El Barça -malas lenguas dicen que anda mal de fondos, pero no lo parece- alcanza así una globalización concebida como el cuento de la lechera y que consiste en acumular intangible sobre intangible, espíritu sobre espíritu, imagen sobre imagen, propaganda sobre propaganda; en fin, nada sobre nada, y hacer con ello una enorme bola que, presuntamente, genera incomparables beneficios. Se desconoce si parte del plan consistirá en incitar al ejército de ingenuos del planeta a convertirse en socios virtuales del club, cosa a la que, desde hace años, viene dándole vueltas la dirección, con lo cual los paganos de la magna operación acabarían teniendo no sólo nombres y apellidos, sino cuenta corriente, que es lo que importa.
El socio virtual, verdadero proyecto / bicoca, es aquel que paga por mirar, por adherirse espiritualmente -sin que le importe pisar el campo, desde luego- y por el puro placer de decir que forma parte de la gran familia del Barça y expresar constantemente su emoción por ello. El socio virtual sería un verdadero fantasma si no consumiera -cash- toda clase de recuerdos, fetiches y tótemes relacionados con esa religión vergonzante en que se ha convertido el fútbol. Como he conocido a algunos de estos personajes -no olvidaré a aquel forofo de Laponia al que entrevisté por teléfono y me envió una foto suya con un casco de vikingo, con cuernos descomunales, decorado con los colores azulgrana o a aquel hincha africano que, hace ya años, quiso besarme sólo por el hecho de haber nacido yo en Barcelona- sé perfectamente lo que me digo.

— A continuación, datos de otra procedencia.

Lemma forward_step_record from es1 e es2 :
  es = es1 ++ e :: es2 ->
  forward_step r (fi_at from es1) =
  if lsn e <? from then inl (fi_at from (es1 ++ [e]))
  else inr (Some (Some (Ok e), fi_at from (es1 ++ [e]))).
Proof.
  intros Hes. destruct (file_split es1 e es2 Hes) as (Hf & Hpre & He & Hpos & Hle).
  pose proof (serialized_len_pos e) as Hp. unfold forward_step. cbn [fi_cursor fi_at fi_from_lsn fi_done].
  rewrite !(proj2 (Z.leb_gt _ _)), (proj2 (Z.ltb_ge _ _)) by lia.
  cbn [rd_file r]. rewrite Hf, slice_record_head, len_le_val by done.
  rewrite (proj2 (Z.ltb_ge _ _)) by lia. unfold MIN_ENTRY_LEN. rewrite (proj2 (Z.ltb_ge _ _)) by lia.
  rewrite slice_record_rest, record_head_rest by done.
  rewrite <-(app_nil_r (to_bytes e)), from_bytes_to_bytes by done. by rewrite <-Hpos.
Qed.

(** What [next] yields after the entries [es1]. *)
Fixpoint forward_result (from : Z) (es1 es2 : list WalEntry) : Item * ForwardIter :=
  match es2 with
  | [] => (None, fi_at from es1)
  | e :: es2' =>
      if lsn e <? from then forward_result from (es1 ++ [e]) es2'
      else (Some (Ok e), fi_at from (es1 ++ [e]))
  end.

Lemma forward_loop from es2 : forall es1 fuel,
  es = es1 ++ es2 -> (length es2 < fuel)%nat ->
  loop_nat fuel (forward_step r) (fi_at from es1) = inr (Some (forward_result from es1 es2)).
Proof.
  induction es2 as [|e es2 IH]; intros es1 [|fuel] Hes Hf; cbn [length] in Hf; try lia; cbn [loop_nat].
  - unfold forward_step. cbn [fi_cursor fi_at rd_logical_end r]. rewrite app_nil_r in Hes. subst es1.
    by rewrite (proj2 (Z.leb_le _ _)) by (unfold at_pos; lia).
  - rewrite (forward_step_record from es1 e es2 Hes). cbn [forward_result].
    destruct (lsn e <? from); [|done]. apply IH; [by rewrite <-app_assoc|lia].
Qed.

Lemma forward_next_spec from es1 es2 :
  es = es1 ++ es2 -> forward_next r (fi_at from es1) = Some (forward_result from es1 es2).
Proof.
  intros Hes. unfold forward_next. cbn [fi_done fi_cursor fi_at rd_logical_end r].
  destruct (Z.leb_spec (WAL_HEADER_SIZE + zlen (enc es)) (at_pos es1)).
  - destruct es2 as [|e es2]; [done|]. destruct (file_split es1 e es2 Hes) as (_ & _ & _ & Hpos & Hle).
    pose proof (serialized_len_pos e). cbn [rd_logical_end r] in Hle. lia.
  - rewrite (forward_loop from es2 es1); [done|done|]. pose proof (len_enc_ge es).
    cbn [rd_file r]. unfold file, layout. rewrite !length_app.
    assert (length es2 <= length es)%nat by (rewrite Hes, length_app; lia). lia.
Qed.

Lemma forward_collect from es2 : forall es1 fuel,
  es = es1 ++ es2 -> (length es2 < fuel)%nat ->
  collect (forward_next r) fuel (fi_at from es1) = Some (Ok <$> filter (fun e => from <= lsn e) es2).
Proof.
  induction es2 as [|e es2 IH]; intros es1 [|fuel] Hes Hf; cbn [length] in Hf; try lia.
  - cbn [collect]. by rewrite (forward_next_spec from es1 []).
  - assert (Hes' : es = (es1 ++ [e]) ++ es2) by (by rewrite <-app_assoc).
    cbn [collect]. rewrite (forward_next_spec from es1 (e :: es2)) by done. cbn [forward_result].
    rewrite filter_cons. destruct (Z.ltb_spec (lsn e) from).
    + rewrite decide_False by lia. rewrite <-(IH (es1 ++ [e]) (S fuel)) by (done || lia).
      cbn [collect]. by rewrite (forward_next_spec from (es1 ++ [e]) es2).
    + rewrite decide_True by lia. by rewrite (IH (es1 ++ [e]) fuel) by (done || lia).
Qed.

(** *** Reading backwards *)

Lemma backward_next_record es1 e es2 :
  es = es1 ++ e :: es2 ->
  backward_next r (mkBackward (at_pos (es1 ++ [e])) false) = Some (Some (Ok e), mkBackward (at_pos es1) false).
Proof.
  intros Hes. destruct (file_split es1 e es2 Hes) as (Hf & Hpre & He & Hpos & Hle).
  pose proof (serialized_len_pos e) as Hp. assert (Hge : WAL_HEADER_SIZE <= at_pos es1) by (unfold at_pos; lia).
  unfold backward_next. cbn [bi_done bi_cursor]. unfold WAL_HEADER_SIZE in *.
  rewrite (proj2 (Z.leb_gt _ _)), (proj2 (Z.ltb_ge _ _)) by lia.
  cbn [rd_file r]. rewrite Hf, slice_record_tail, len_le_val by (done || lia).
  unfold MIN_ENTRY_LEN. rewrite !(proj2 (Z.ltb_ge _ _)) by lia.
  replace (at_pos (es1 ++ [e]) - serialized_len e) with (at_pos es1) by lia.
  rewrite slice_record by done. by rewrite <-(app_nil_r (to_bytes e)), from_bytes_to_bytes by done.
Qed.

Lemma backward_collect es1 : forall es2 fuel,
  es = es1 ++ es2 -> (length es1 < fuel)%nat ->
  collect (backward_next r) fuel (mkBackward (at_pos es1) false) = Some (Ok <$> reverse es1).
Proof.
  induction es1 as [|e es1 IH] using rev_ind; intros es2 [|fuel] Hes Hf; try lia.
  - done.
  - rewrite length_app in Hf. cbn [length] in Hf. rewrite <-app_assoc in Hes.
    cbn [collect]. rewrite (backward_next_record es1 e es2) by done.
    rewrite (IH (e :: es2) fuel) by (done || lia). by rewrite reverse_app.
Qed.
End Reader.
End Layout.

(** ** Properties *)

Section Recovery.
Context {C : Crc32c} {CR : Crc32cRange C}.

(** Preallocated space and a record torn at the end of the file both stop the scan. *)
Lemma stops_zeros n : stops (replicate n 0).
Proof.
  destruct (decide (Z.of_nat n < 4)); [left; by rewrite length_replicate|]. right. left.
  exists (replicate (n - 4) 0). replace n with (4 + (n - 4))%nat at 1 by lia. by rewrite replicate_add.
Qed.

Lemma stops_torn e m :
  wal_ok e -> 0 <= m < serialized_len e -> stops (take (Z.to_nat m) (to_bytes e)).
Proof. intros Hok Hm. right. right. eexists. by apply from_bytes_torn. Qed.

Lemma header_roundtrip start rest :
  in_u64 start ->
  verify_header (write_header start ++ rest) = Ok tt /\
  read_and_verify_header (write_header start ++ rest) = Ok start.
Proof.
  intros Hs. unfold verify_header, read_and_verify_header, WAL_HEADER_SIZE, START_LSN_OFFSET.
  rewrite slice_app_head by (by rewrite len_write_header).
  set (cs := [le_bytes 8 WAL_MAGIC; le_bytes 2 WAL_VERSION; replicate 4 0; le_bytes 8 start; replicate 2 0]).
  assert (Hcs : write_header start = concat cs ++ []).
  { unfold write_header, cs. cbn [concat]. by rewrite !app_nil_r. }
  assert (Hget : forall i off n v, 0 <= n -> 0 <= v < 2 ^ (n * 8) -> cs !! i = Some (le_bytes n v) ->
    off = zlen (concat (take i cs)) -> get_le off n (write_header start) = v).
  { intros i off n v Hn Hv Hi ->. rewrite Hcs.
    assert (Hl : slice (zlen (concat (take i cs))) n (concat cs ++ []) = Some (le_bytes n v)).
    { rewrite <-(len_le_bytes n v) at 1 by done. by apply slice_concat. }
    rewrite (get_le_slice _ _ _ _ Hl). by apply le_val_le_bytes. }
  rewrite (Hget 0%nat 0 8 WAL_MAGIC), (Hget 1%nat 8 2 WAL_VERSION) by (done || unfold WAL_MAGIC; lia).
  rewrite !Z.eqb_refl. cbn [negb orb]. split; [done|]. f_equal.
  apply (Hget 3%nat); [lia|done|done|]. unfold cs. cbn [take concat].
  rewrite !length_app, !length_le_bytes, length_replicate by lia. done.
Qed.

(** C6: a log file recovers exactly what was written to it. For a header, any sequence of
    well-formed entries and a tail that stops scanning (preallocated zeros, or a
    record torn by a crash), opening finds the start LSN of the header, the LSN of
    the last entry and the logical end right after it; the forward reader then
    yields exactly the entries with LSN at least the requested one, in order, the
    backward reader yields all entries in reverse, and both end without an error. *)
Theorem wal_log_recovery start es tail from :
  in_u64 start -> Forall wal_ok es -> stops tail ->
  let file := layout start es tail in
  read_and_verify_header file = Ok start /\
  scan_valid_tail file =
    Some (mkTail (from_option lsn 0 (last es)) (WAL_HEADER_SIZE + zlen (enc es)) (zlen file)) /\
  exists r, reader_open file = Some (Ok r) /\
    collect (forward_next r) (S (length es)) (scan_forward from) =
      Some (Ok <$> filter (fun e => from <= lsn e) es) /\
    collect (backward_next r) (S (length es)) (scan_backward r) = Some (Ok <$> reverse es).
Proof.
  intros Hs Hok Ht file. destruct (header_roundtrip start (enc es ++ tail) Hs) as [Hv Hh].
  split; [done|]. split; [by apply scan_valid_tail_layout|].
  exists (mkReader file (WAL_HEADER_SIZE + zlen (enc es))). split_and!.
  - unfold reader_open, file. unfold layout at 1. rewrite Hv. by rewrite scan_valid_tail_layout.
  - by apply (forward_collect start es tail Hok from es []); [|lia].
  - by apply (backward_collect start es tail Hok es []); [rewrite app_nil_r|lia].
Qed.
End Recovery.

Enhorabuena, pues. Hay que felicitar al Barça por haberse dado cuenta, con bastante habilidad por cierto, de que entre los 1.500 millones de asentados del planeta -es decir, los que disponen de un dinerillo para ir tirando- existen, quizá, cientos de miles de futuros forofos, socios virtuales, fundamentalistas del fútbol. A fin de cuentas otros y otras invierten todas las semanas sus ahorros en cuatro hojas de papel coloreadas de personajes famosos. Si la prensa del corazón convierte el humo en uno de los más boyantes negocios periodísticos multinacionales de este país, ¿por qué no iba a hacerlo un equipo de fútbol? Hay tanta desgracia en este mundo. De alguna forma hay que olvidarla, ¿no?
Porque vale la pena dejar claro que este tipo humano que es el hincha es feliz, a su manera, claro; el Barça, u otro parecido, le da lo único que necesita: ilusión. Es envidiable, desde luego, esa disposición que, además, ofrece al ilusionado un lugar donde colocar lealtades, fidelidades y esperanzas que sólo toman cuerpo en ese mundo virtual.

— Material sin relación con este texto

(* ===== verification/WalWriter.v ===== *)
(** * The concurrent log writer

    crates/axiomdb-wal/src/concurrent_writer.rs: lock-free LSN reservation, a queue of
    serialized records, and the group-commit leader that drains it, writes and syncs.
    Every atomic operation and every mutex section is one step; [WalWorld] interleaves
    the steps of any number of threads.  [ws_file] is what the operating system holds
    for the file, [ws_disk] what survives a power loss.  I/O errors are not modelled. *)

From stdpp Require Import sorting.
From S2P Require Import Prelude Page WalEntry WalLog.

(** ** Buffered file output *)

Definition BUF_CAPACITY : Z := 64 * 1024.

(** [File::set_len]: cut, or extend with zeros. *)
Definition set_len (n : Z) (f : bytes) : bytes :=
  take (Z.to_nat n) f ++ replicate (Z.to_nat n - length f) 0.

(** Writing at a file position, extending the file when needed. *)
Definition write_at (pos : Z) (bs f : bytes) : bytes :=
  set_len pos f ++ bs ++ drop (Z.to_nat pos + length bs)%nat f.

Record WriterState : Type := mkWs {
  ws_file : bytes;
  ws_disk : bytes;
  ws_pos : Z;
  ws_buf : bytes;
  ws_logical_end : Z;
  ws_reserved_end : Z
}.

(** [BufWriter::flush] *)
Definition bw_flush (w : WriterState) : WriterState :=
  mkWs (write_at (ws_pos w) (ws_buf w) (ws_file w)) (ws_disk w) (ws_pos w + zlen (ws_buf w)) []
    (ws_logical_end w) (ws_reserved_end w).

Definition bw_push (bs : bytes) (w : WriterState) : WriterState :=
  mkWs (ws_file w) (ws_disk w) (ws_pos w) (ws_buf w ++ bs) (ws_logical_end w) (ws_reserved_end w).

(** [BufWriter::write_all]: buffer when it fits, flush first otherwise, and bypass the
    buffer for a large slice. *)
Definition bw_write_all (bs : bytes) (w : WriterState) : WriterState :=
  let spare := BUF_CAPACITY - zlen (ws_buf w) in
  if zlen bs <? spare then bw_push bs w
  else
    let w1 := if spare <? zlen bs then bw_flush w else w in
    if BUF_CAPACITY <=? zlen bs then
      mkWs (write_at (ws_pos w1) bs (ws_file w1)) (ws_disk w1) (ws_pos w1 + zlen bs) (ws_buf w1)
        (ws_logical_end w1) (ws_reserved_end w1)
    else bw_push bs w1.

(** [sync_all] and [sync_wal_data]: the file content reaches the disk. *)
Definition ws_sync (w : WriterState) : WriterState :=
  mkWs (ws_file w) (ws_file w) (ws_pos w) (ws_buf w) (ws_logical_end w) (ws_reserved_end w).

Definition ensure_capacity (w : WriterState) (required_end : Z) : WriterState :=
  if required_end <=? ws_reserved_end w then w
  else
    let w := bw_flush w in
    let new_reserved_end := round_up required_end PREALLOC_CHUNK in
    let f := set_len new_reserved_end (ws_file w) in
    mkWs f f (ws_logical_end w) (ws_buf w) (ws_logical_end w) new_reserved_end.

Definition write_entry (w : WriterState) (bs : bytes) : WriterState :=
  let w := bw_write_all bs w in
  mkWs (ws_file w) (ws_disk w) (ws_pos w) (ws_buf w) (ws_logical_end w + zlen bs) (ws_reserved_end w).

Definition total_len (entries : list (Z * bytes)) : Z :=
  foldr (fun x acc => zlen x.2 + acc) 0 entries.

Este es el producto objeto de la transacción comercial en curso, aunque todo se base en un monumental cuento de la lechera globalizado cuya esperanza de vida nadie sabe prever. Especialmente ahora que cuentos de la lechera tan fabulosamente montados como los de las grandes seis auditoras -cuyos ingresos mundiales llegaron a igualar el PIB de Irlanda- van de baja. Pero no seré yo quien agüe la fiesta a nadie y, menos aún, me atreva a sugerir la posibilidad de un mundo feliz sin cuentos de la lechera en plena efervescencia. La gran bola de nieve sigue rodando.